● **How to complete this task**: Lines containing "forall": state how many there are in these entries, and write only that number.

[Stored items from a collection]

----------

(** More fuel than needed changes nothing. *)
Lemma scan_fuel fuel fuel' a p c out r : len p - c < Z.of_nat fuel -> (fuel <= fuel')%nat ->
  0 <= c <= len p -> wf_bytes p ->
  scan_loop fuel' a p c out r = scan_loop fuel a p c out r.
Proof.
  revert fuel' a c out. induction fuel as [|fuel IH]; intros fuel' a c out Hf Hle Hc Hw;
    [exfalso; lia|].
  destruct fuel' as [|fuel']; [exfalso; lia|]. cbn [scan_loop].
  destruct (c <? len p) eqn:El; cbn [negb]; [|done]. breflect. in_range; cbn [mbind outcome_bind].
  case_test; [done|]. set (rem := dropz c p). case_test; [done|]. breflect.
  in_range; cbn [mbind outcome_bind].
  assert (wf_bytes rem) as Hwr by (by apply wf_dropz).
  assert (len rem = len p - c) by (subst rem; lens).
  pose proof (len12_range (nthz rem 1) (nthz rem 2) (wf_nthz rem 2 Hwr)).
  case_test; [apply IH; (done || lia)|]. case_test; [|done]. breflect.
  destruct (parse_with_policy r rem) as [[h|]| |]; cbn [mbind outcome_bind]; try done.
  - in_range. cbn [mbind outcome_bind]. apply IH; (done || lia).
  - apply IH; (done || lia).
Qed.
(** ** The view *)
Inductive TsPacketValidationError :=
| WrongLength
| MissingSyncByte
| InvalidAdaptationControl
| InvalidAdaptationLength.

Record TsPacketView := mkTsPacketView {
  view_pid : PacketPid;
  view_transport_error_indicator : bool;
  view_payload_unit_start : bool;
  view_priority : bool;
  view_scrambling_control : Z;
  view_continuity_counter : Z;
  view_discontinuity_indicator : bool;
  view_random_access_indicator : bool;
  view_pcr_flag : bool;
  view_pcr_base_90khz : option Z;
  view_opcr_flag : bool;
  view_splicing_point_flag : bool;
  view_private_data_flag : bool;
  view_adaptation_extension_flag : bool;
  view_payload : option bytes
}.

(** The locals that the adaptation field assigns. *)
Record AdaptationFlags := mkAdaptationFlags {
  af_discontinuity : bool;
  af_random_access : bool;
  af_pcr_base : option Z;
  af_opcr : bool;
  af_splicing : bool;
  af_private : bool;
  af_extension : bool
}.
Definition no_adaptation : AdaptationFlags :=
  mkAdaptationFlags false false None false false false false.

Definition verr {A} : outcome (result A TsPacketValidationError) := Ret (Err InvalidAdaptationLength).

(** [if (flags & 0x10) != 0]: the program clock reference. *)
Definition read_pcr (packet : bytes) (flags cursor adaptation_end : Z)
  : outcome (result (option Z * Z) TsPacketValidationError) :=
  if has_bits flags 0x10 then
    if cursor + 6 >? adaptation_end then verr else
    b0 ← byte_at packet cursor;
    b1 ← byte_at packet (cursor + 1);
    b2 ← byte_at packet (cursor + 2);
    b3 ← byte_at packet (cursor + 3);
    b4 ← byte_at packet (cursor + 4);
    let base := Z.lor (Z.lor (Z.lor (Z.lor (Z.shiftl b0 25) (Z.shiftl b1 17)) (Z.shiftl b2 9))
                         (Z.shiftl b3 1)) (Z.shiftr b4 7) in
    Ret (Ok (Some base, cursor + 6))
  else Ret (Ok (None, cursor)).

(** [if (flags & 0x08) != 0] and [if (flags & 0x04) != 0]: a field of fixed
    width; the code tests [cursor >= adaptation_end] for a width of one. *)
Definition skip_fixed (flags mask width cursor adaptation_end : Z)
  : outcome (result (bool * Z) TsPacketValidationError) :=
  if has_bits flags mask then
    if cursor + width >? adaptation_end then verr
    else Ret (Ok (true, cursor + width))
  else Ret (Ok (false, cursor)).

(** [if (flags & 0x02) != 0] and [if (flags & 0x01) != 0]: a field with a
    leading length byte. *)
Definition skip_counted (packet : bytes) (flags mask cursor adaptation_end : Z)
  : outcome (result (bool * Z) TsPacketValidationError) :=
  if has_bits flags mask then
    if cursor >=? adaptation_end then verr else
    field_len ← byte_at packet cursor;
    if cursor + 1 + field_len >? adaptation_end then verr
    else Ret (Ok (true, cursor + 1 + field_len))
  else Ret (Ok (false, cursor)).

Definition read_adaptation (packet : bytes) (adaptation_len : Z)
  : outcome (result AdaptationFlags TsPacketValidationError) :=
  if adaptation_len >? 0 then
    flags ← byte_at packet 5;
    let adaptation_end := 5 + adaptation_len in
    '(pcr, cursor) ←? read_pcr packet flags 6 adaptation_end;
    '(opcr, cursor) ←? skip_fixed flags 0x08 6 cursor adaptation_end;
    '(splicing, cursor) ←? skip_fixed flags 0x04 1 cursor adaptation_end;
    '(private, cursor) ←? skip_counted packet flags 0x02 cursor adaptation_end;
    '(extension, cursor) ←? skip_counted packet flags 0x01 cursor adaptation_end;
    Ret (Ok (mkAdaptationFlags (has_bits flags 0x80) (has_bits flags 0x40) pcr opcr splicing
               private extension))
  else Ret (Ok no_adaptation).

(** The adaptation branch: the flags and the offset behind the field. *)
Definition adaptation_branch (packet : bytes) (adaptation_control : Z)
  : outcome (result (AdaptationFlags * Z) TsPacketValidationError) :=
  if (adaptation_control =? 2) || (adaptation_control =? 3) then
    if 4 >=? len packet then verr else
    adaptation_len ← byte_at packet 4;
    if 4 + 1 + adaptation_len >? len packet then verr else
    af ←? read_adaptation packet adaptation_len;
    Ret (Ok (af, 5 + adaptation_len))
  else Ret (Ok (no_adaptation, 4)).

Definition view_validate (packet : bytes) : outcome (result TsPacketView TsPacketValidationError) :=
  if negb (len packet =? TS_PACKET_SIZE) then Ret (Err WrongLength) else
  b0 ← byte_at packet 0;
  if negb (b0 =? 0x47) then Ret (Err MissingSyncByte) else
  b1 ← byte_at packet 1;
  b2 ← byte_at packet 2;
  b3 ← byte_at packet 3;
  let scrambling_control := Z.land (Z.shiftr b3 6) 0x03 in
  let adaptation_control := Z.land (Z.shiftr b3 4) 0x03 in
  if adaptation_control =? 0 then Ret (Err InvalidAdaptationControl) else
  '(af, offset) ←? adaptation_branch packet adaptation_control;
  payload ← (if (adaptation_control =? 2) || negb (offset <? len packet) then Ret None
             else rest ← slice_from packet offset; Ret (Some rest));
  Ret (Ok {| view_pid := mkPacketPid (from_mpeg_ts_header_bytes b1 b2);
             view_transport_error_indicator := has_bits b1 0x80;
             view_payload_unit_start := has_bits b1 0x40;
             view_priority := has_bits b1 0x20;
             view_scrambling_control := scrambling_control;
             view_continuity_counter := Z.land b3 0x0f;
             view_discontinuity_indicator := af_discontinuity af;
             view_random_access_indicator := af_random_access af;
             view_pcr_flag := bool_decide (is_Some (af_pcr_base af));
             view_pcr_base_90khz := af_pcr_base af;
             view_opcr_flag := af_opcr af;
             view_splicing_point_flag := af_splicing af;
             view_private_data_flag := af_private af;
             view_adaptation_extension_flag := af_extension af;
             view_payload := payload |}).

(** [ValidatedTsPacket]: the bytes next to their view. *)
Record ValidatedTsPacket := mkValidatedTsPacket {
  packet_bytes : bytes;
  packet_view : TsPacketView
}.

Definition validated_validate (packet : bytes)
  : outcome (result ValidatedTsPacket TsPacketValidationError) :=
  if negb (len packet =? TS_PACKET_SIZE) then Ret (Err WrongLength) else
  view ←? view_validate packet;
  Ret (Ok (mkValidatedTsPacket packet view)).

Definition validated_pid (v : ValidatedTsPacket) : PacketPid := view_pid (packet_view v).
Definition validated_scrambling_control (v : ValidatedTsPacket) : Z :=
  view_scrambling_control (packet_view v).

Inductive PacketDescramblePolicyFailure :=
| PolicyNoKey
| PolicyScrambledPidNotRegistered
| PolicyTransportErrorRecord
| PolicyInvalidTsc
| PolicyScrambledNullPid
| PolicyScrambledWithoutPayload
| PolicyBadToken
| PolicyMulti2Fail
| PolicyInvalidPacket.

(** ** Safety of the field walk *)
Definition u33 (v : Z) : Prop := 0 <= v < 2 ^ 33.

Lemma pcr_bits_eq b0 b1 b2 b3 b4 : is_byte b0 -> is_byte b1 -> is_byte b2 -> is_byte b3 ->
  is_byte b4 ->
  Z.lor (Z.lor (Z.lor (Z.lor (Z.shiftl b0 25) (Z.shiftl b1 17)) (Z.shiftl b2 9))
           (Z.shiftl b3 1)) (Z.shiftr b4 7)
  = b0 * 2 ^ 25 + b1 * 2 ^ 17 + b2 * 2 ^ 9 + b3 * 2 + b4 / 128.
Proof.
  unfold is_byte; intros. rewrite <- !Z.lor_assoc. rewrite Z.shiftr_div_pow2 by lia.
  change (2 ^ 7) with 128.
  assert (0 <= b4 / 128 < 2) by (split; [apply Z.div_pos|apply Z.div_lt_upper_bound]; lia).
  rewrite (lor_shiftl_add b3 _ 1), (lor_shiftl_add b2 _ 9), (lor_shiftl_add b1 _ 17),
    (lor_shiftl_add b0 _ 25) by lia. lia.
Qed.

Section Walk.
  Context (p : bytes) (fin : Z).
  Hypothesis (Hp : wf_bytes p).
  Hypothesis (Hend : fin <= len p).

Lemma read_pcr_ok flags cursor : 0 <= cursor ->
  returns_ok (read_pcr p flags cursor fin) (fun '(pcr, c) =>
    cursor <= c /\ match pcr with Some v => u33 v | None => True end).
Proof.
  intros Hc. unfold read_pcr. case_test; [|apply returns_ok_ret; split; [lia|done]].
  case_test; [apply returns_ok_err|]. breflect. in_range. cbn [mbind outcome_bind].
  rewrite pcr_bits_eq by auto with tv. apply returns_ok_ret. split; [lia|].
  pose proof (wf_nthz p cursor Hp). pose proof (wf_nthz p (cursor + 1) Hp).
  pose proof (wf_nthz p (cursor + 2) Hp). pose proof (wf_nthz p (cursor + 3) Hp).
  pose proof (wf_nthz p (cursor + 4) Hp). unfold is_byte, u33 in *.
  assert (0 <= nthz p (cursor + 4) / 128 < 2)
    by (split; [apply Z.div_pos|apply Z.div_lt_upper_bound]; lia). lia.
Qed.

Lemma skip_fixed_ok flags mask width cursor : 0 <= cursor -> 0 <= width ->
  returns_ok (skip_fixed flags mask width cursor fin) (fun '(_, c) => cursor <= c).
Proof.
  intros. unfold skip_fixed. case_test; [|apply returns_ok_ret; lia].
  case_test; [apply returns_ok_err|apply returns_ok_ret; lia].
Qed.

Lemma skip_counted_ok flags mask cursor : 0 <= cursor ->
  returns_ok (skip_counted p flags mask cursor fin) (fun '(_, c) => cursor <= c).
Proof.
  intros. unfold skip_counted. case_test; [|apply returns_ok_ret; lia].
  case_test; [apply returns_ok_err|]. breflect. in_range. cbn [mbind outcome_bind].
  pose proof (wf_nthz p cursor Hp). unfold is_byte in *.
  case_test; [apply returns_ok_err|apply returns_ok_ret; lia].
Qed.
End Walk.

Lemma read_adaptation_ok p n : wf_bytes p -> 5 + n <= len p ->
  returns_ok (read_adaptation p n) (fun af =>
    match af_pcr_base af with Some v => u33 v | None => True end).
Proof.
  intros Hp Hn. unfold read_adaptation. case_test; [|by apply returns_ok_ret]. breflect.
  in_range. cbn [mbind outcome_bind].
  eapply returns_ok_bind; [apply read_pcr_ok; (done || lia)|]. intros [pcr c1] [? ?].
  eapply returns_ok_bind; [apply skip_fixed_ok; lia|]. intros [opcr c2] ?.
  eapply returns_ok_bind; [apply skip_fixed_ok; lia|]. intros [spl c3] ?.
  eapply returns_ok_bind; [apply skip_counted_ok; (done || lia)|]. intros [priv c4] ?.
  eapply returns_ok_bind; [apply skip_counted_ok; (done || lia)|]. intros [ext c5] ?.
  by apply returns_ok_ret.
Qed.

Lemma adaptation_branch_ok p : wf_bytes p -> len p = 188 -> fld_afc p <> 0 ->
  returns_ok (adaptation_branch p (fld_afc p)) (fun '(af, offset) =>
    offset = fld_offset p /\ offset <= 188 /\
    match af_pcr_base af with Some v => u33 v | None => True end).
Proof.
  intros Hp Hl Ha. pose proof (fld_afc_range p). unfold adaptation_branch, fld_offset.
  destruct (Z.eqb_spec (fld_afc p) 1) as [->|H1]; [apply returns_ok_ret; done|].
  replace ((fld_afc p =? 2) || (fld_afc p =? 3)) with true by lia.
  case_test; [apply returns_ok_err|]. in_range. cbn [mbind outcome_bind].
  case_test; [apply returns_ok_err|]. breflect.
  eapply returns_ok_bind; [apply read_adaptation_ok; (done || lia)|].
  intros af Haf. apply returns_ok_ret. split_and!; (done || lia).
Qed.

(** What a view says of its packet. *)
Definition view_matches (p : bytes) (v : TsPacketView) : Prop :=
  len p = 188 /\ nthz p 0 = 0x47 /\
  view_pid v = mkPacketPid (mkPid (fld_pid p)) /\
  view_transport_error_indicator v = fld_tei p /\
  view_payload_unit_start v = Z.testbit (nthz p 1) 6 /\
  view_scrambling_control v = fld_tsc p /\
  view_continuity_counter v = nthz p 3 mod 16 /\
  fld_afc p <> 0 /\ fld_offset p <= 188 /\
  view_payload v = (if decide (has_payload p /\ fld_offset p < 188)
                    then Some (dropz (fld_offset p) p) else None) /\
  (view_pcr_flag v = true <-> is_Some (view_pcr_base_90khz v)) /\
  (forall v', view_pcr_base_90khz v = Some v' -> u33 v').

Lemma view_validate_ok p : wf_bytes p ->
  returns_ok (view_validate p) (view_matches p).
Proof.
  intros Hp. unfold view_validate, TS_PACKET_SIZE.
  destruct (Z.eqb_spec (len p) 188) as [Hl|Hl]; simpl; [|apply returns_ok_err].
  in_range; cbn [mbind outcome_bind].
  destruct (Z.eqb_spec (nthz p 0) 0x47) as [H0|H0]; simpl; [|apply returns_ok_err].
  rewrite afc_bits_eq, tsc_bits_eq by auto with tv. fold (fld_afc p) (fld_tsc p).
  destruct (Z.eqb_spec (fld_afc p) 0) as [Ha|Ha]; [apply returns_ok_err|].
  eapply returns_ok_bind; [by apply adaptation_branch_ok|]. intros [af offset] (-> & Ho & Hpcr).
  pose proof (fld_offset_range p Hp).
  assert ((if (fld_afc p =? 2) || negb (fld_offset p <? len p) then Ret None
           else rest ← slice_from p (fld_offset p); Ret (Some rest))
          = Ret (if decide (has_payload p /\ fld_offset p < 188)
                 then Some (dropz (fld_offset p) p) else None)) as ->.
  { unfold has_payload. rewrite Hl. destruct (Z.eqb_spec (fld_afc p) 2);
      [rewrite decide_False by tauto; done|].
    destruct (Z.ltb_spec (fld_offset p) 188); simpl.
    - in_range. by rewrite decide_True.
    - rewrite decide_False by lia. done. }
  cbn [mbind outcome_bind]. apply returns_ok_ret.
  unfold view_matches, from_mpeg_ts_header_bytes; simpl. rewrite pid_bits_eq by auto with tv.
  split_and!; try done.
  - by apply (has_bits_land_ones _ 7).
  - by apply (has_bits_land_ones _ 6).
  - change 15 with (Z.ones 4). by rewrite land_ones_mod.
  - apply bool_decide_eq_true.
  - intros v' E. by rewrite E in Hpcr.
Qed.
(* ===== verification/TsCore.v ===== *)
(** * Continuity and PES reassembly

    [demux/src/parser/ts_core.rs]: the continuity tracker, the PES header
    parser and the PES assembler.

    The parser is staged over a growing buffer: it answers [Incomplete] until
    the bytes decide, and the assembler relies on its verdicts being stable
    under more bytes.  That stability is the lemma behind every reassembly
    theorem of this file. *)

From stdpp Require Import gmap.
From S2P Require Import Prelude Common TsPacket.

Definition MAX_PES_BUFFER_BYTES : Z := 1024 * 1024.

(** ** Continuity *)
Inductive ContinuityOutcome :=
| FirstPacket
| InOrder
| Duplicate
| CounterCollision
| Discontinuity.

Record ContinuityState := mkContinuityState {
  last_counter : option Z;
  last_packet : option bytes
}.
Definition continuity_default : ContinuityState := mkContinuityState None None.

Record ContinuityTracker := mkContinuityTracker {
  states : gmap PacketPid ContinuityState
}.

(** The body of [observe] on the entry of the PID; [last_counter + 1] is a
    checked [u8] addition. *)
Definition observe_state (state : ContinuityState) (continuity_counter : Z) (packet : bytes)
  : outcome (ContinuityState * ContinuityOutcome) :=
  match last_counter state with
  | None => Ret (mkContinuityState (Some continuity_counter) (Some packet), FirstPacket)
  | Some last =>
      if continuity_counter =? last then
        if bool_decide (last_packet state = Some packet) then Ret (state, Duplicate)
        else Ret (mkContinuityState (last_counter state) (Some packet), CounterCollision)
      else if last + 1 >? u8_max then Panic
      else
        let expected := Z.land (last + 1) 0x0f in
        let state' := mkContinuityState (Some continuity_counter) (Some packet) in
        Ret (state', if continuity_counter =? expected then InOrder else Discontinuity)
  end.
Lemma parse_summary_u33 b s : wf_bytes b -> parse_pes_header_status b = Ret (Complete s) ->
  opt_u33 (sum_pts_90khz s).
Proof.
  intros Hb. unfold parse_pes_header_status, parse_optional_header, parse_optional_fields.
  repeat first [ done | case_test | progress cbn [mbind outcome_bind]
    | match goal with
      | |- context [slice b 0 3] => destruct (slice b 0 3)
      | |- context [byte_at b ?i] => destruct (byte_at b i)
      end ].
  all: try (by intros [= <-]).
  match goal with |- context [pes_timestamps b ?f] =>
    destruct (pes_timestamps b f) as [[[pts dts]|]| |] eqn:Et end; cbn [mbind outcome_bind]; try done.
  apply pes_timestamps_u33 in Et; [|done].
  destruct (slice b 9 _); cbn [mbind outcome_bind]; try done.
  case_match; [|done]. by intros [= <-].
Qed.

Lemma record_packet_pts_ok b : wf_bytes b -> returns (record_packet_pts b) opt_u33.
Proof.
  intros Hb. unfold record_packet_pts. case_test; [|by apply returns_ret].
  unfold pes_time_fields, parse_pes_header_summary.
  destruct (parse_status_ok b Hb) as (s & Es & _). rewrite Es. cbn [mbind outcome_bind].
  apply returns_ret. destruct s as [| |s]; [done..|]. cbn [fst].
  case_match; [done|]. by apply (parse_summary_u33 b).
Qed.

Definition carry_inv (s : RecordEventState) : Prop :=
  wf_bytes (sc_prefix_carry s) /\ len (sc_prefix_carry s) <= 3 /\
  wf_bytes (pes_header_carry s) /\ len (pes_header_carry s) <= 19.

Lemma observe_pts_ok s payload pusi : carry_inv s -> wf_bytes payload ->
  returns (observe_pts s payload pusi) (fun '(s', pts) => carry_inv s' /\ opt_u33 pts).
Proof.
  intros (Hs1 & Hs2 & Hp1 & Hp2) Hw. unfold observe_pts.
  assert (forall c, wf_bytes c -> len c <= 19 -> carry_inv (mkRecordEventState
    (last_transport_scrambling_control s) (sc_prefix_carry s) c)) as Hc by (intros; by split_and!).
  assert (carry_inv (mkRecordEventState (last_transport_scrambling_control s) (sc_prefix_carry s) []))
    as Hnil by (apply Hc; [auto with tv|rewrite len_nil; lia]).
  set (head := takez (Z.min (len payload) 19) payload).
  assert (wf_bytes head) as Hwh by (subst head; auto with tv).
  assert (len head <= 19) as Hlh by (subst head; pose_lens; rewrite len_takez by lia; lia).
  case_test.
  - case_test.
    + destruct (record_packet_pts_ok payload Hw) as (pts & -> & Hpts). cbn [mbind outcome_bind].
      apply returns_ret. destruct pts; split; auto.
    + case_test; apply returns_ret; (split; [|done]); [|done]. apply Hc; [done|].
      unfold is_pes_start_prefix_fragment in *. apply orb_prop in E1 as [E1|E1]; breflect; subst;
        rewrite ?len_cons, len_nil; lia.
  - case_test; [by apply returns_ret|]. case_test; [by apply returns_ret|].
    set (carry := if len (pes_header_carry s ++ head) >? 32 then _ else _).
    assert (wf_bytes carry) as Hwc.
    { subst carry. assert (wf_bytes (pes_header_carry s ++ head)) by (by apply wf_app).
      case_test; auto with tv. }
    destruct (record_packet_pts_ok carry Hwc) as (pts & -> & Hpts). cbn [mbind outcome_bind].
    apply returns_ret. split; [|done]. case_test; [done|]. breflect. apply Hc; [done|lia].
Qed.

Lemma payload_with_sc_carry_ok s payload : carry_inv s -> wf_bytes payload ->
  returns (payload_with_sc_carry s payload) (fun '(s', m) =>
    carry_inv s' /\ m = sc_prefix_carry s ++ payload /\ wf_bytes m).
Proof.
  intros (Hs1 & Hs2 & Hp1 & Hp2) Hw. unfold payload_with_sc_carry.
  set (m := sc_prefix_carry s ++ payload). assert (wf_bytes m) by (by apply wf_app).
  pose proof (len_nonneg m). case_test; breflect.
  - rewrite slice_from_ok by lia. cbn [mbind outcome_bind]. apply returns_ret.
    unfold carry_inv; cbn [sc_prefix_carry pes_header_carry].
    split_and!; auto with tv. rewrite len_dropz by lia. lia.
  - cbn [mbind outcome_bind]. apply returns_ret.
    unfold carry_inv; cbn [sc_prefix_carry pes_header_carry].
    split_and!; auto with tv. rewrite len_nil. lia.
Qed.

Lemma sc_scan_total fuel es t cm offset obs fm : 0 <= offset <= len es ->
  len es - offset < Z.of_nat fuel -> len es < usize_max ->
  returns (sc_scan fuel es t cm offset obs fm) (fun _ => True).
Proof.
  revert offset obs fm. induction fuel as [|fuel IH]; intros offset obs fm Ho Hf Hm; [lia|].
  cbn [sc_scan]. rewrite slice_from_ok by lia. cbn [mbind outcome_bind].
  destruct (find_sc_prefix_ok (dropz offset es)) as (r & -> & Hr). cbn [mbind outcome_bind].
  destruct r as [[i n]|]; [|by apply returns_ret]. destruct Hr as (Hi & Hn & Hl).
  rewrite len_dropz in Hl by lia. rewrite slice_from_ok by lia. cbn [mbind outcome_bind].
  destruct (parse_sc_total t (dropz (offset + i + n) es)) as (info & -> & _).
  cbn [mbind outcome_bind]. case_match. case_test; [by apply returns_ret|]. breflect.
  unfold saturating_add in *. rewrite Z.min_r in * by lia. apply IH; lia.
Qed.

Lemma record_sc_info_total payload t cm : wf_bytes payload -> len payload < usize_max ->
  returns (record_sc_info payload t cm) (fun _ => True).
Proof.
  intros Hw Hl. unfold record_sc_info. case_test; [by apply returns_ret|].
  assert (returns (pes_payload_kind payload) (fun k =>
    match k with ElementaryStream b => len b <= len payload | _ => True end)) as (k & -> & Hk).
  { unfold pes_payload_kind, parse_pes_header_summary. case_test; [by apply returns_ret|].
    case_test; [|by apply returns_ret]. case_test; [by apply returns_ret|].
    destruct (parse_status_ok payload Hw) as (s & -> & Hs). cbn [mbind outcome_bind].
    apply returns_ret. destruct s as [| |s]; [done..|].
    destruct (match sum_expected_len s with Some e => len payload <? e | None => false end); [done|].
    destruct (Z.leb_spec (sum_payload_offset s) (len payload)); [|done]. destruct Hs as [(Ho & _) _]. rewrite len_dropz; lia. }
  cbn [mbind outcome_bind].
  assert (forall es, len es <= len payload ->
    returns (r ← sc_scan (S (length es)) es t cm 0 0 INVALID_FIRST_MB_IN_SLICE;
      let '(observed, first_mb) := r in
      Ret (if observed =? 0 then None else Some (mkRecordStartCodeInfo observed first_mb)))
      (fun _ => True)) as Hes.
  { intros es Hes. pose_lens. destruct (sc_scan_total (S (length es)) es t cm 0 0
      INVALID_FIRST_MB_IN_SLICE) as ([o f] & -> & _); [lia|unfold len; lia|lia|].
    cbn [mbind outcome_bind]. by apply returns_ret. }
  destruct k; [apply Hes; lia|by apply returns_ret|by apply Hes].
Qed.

----------

● **Problem solution**: 3